Opioid and nonopioid mechanisms may contribute to dynorphin's pathophysiological actions in spinal cord injury.

It has been suggested that the opioid dynorphin, an endogenous agonist for kappa-opiate receptors, contributes to secondary tissue damage after spinal cord injury. To evaluate this hypothesis further, effects of intrathecally administered dynorphin (Dyn) A-(1-17), dynorphin antiserum, or the kappa-selective opiate antagonist nor-binaltorphimine (nor-BNI) were studied in rats subjected to standardized impact trauma to the thoracic spinal cord. Effects of intrathecal Dyn A-(1-17) were also compared to those of Dyn A-(2-17), which is inactive at opiate receptors, in uninjured and injured animals. Both Dyn A-(1-17) and Dyn A-(2-17) produced motor dysfunction in uninjured rats, but Dyn A-(1-17) was approximately 2.5 times more potent. At lower doses of Dyn A-(1-17), paraparesis was markedly attenuated by nor-BNI; nor-BNI was less effective at higher doses of Dyn A-(1-17) and did not modify the motor dysfunction produced by Dyn A-(2-17). Treatment with dynorphin antiserum significantly improved outcome after trauma as compared to control treatment with normal rabbit serum or leucine-enkephalin antiserum.
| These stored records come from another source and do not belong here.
Lemma hold_one_held d snap u :
  held_at (hold_one d snap u) (kind_key d) = held_at snap (kind_key d) ++ [MkObject u d].
Proof. unfold held_at, hold_one. cbn [byKind]. fold (kind_key d). by rewrite lookup_insert_eq. Qed.

Lemma hold_one_keeps d snap u key item : item ∈ held_at snap key -> item ∈ held_at (hold_one d snap u) key.
Proof.
  intros H. destruct (decide (key = kind_key d)) as [-> | E].
  - rewrite hold_one_held. apply elem_of_app. by left.
  - unfold held_at, hold_one. cbn [byKind]. by rewrite lookup_insert_ne.
Qed.

Lemma hold_keeps d snap us key item : item ∈ held_at snap key -> item ∈ held_at (hold snap d us) key.
Proof.
  unfold hold. revert snap. induction us as [| u us IH]; intros snap H; cbn; [done |]. by apply IH, hold_one_keeps.
Qed.

Lemma hold_holds d snap us u : u ∈ us -> MkObject u d ∈ held_at (hold snap d us) (kind_key d).
Proof.
  unfold hold. intros H. revert snap. induction H as [u us | u v us _ IH]; intros snap; cbn; [| apply IH].
  apply (hold_keeps d). rewrite hold_one_held. apply elem_of_app. right. by left.
Qed.

Lemma batches_hold batches snap d us u :
  (d, us) ∈ batches -> u ∈ us ->
  MkObject u d ∈ held_at (fold_left (fun snap '(d, items) => hold snap d items) batches snap) (kind_key d).
Proof.
  intros H Hu. assert (Hkeep : forall l key item snap, item ∈ held_at snap key ->
    item ∈ held_at (fold_left (fun snap '(d, items) => hold snap d items) l snap) key).
  { induction l as [| [d' us'] l IH]; intros key item snap' Hi; cbn; [done |]. by apply IH, hold_keeps. }
  apply list_elem_of_split in H as (before & after & ->). rewrite fold_left_app. cbn. by apply Hkeep, hold_holds.
Qed.

(** Everything that is read of a kind worth reading is in the snapshot. *)
Lemma collect_holds w limits d us u :
  (0 <= l_Fallback limits)%Z -> d ∈ Descs w -> collected d = true -> Lease w d = Answered us -> u ∈ us ->
  exists snap, collect w limits = Some snap /\ MkObject u d ∈ of_ snap (rd_Group d) (rd_Kind d).
Proof.
  intros Hf Hd Hc Hl Hu. unfold collect, alsoCached. rewrite cap_at_ok by done. cbn.
  eexists. split; [done |]. unfold of_. cbn [byKind]. apply (batches_hold _ _ d us); [| done].
  apply map_elem. exists d. rewrite Hl. split; [done |]. apply elem_of_app. left. unfold wanted. by apply filter_elem.
Qed.

Lemma findings_some w snap limits :
  (0 <= l_Candidates limits)%Z -> exists found, findings w snap limits = Some found /\
    forall item, item ∈ podFindings snap -> item ∈ found.1.
Proof.
  intros Hc. unfold findings, stallFindings, stallCandidatesOf. rewrite cap_at_ok by done. eexists. split; [done |].
  intros item Hi. cbn [fst]. apply elem_of_app. by left.
Qed.

Lemma rank_fatal name : severityRank name = severityFatal -> name = SeverityHigh.
Proof. unfold severityRank. by repeat case_bool_decide. Qed.

(** The findings of this world, whatever the limits. *)
Definition titles_ok (w : World) (limits : Limits) : Prop :=
  forall snap found, collect w (orDefaults limits) = Some snap -> findings w snap (orDefaults limits) = Some found ->
  Forall title_ok found.1.

(** C13: a diagnosis loses nothing but what it explains away.  A finding that a
    workload is short of replicas is explained away by a pod's finding about the
    same owner that is at least as severe.  When for every owner something is
    left, the diagnosis gives one row per owner, worst first and as many as fit;
    a row is exactly as severe as the worst finding about its owner's objects
    that is not explained away, and as severe as any of them if no pod's own
    finding bears the title of a short workload; and a finding whose owner has
    no row was cut for the limit, below rows all at least as severe.  When all
    that is found about some owner is explained away the diagnosis panics, which
    only a pod's finding that bears that title can bring about. *)
Theorem build_reports w limits snap found :
  collect w (orDefaults limits) = Some snap -> findings w snap (orDefaults limits) = Some found ->
  let group item := group_of snap (group_key snap item) found.1 in
  match Build w limits with
  | Some q =>
      (zlen (Rows q) <= l_Rows (orDefaults limits))%Z /\ NoDup (map ID (Rows q)) /\
      StronglySorted (cmp_le worstFirst) (Rows q) /\
      (forall item, item ∈ found.1 -> exists other, other ∈ group item /\ ~ explainedAway (group item) other) /\
      (forall row, row ∈ Rows q -> exists item, item ∈ found.1 /\ group_key snap item = ID row /\
         ~ explainedAway (group item) item /\ severity item = severityRank (Severity row) /\
         (forall other, other ∈ group item -> ~ explainedAway (group item) other -> (severity other <= severity item)%Z) /\
         (Forall title_ok (group item) -> forall other, other ∈ group item -> (severity other <= severity item)%Z)) /\
      (forall item, item ∈ found.1 -> (exists row, row ∈ Rows q /\ ID row = group_key snap item) \/
         ((0 < Dropped q)%Z /\ forall row, row ∈ Rows q ->
            ~ explainedAway (group item) item \/ Forall title_ok (group item) -> (severity item <= severityRank (Severity row))%Z))
  | None => exists item, item ∈ found.1 /\ Forall (explainedAway (group item)) (group item) /\ ~ Forall title_ok (group item)
  end.
Proof.
  intros Hs Hf group. pose proof (findings_ok _ _ _ _ Hf) as Hsev.
  pose proof (fold_rows_worst snap found.1 (orDefaults limits) Hsev) as H.
  assert (Hg : forall item, Forall severity_ok (group item)) by (intros; by apply group_of_all).
  assert (Hself : forall item, item ∈ found.1 -> item ∈ group item) by (intros; by apply group_of_elem).
  assert (Hkeep : forall item, item ∈ found.1 -> Forall title_ok (group item) ->
    prune (group item) <> [] /\ max_severity (prune (group item)) = max_severity (group item)).
  { intros item Hi Ht. apply prune_keeps; [done | done | by apply group_nonempty]. }
  assert (Hpos : forall item, Forall (fun x => (0 < severity x)%Z) (prune (group item))).
  { intros item. apply list.Forall_forall. intros x Hx%prune_sub. specialize (Hg item). rewrite list.Forall_forall in Hg.
    specialize (Hg x Hx). unfold severity_ok, severityWarning in Hg. lia. }
  unfold Build. rewrite Hs. cbn. rewrite Hf. cbn.
  destruct (fold snap found.1 (orDefaults limits)) as [q |]; cbn [mbind option_bind fmap option_fmap option_map Rows Dropped].
  - destruct H as (H1 & H2 & H3 & H4 & H5 & H6); [by apply Z.lt_le_incl, or_default_pos.. |].
    split; [done |]. split; [done |]. split; [done |]. split; [| split].
    + intros item Hi. specialize (H4 item Hi). fold (group item) in H4. destruct (prune (group item)) as [| other l] eqn:E; [done |].
      exists other. apply prune_elem; [done |]. rewrite E. by left.
    + intros row Hrow. destruct (H5 row Hrow) as [(some & Hi & Ekey) Hrank].
      destruct (max_severity_in (prune (group some))) as (item & Hin & Emax); [by apply H4 | done |].
      pose proof Hin as Hin'. apply prune_elem in Hin' as [Hmem Hno]; [| done].
      apply group_of_elem in Hmem as [Hfound Hkey].
      assert (Egroup : group item = group some) by (unfold group; by rewrite Hkey).
      exists item. rewrite Egroup. split; [done |]. split; [congruence |]. split; [done |]. rewrite <- Ekey in Hrank.
      fold (group some) in Hrank. split; [congruence |]. split.
      * intros other Ho Hno'. rewrite Emax. apply max_severity_ge, prune_elem; done.
      * intros Ht other Ho. rewrite Emax. destruct (Hkeep some Hi Ht) as [_ ->]. by apply max_severity_ge.
    + intros item Hi. destruct (H6 item Hi) as [? | [Hd Hall]]; [by left | right]. split; [done |]. intros row Hrow Hor.
      etransitivity; [| by apply Hall]. fold (group item). destruct Hor as [Hno | Ht].
      * apply max_severity_ge, prune_elem; [done |]. by split; [apply Hself |].
      * destruct (Hkeep item Hi Ht) as [_ ->]. by apply max_severity_ge, Hself.
  - destruct H as (item & Hi & E); [by apply Z.lt_le_incl, or_default_pos.. |]. fold (group item) in E. exists item. split; [done |].
    split; [| intros Ht; by destruct (Hkeep item Hi Ht)].
    apply list.Forall_forall. intros other Ho. apply dec_stable. intros Hno.
    assert (Hp : other ∈ prune (group item)) by (by apply prune_elem). rewrite E in Hp. by apply elem_of_nil in Hp.
Qed.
Dyn A-(1-17), but not Dyn A-(2-17) at similar doses, exacerbated neurological dysfunction after spinal cord injury. Pretreatment with nor-BNI attenuated neurological dysfunction after traumatic spinal cord injury to a similar degree in rats administered saline or Dyn A-(1-17). These observations support the hypothesis that dynorphin contributes to certain pathophysiological changes after traumatic spinal cord injury through both opiate-receptor (kappa-receptor)-mediated and nonopioid mechanisms.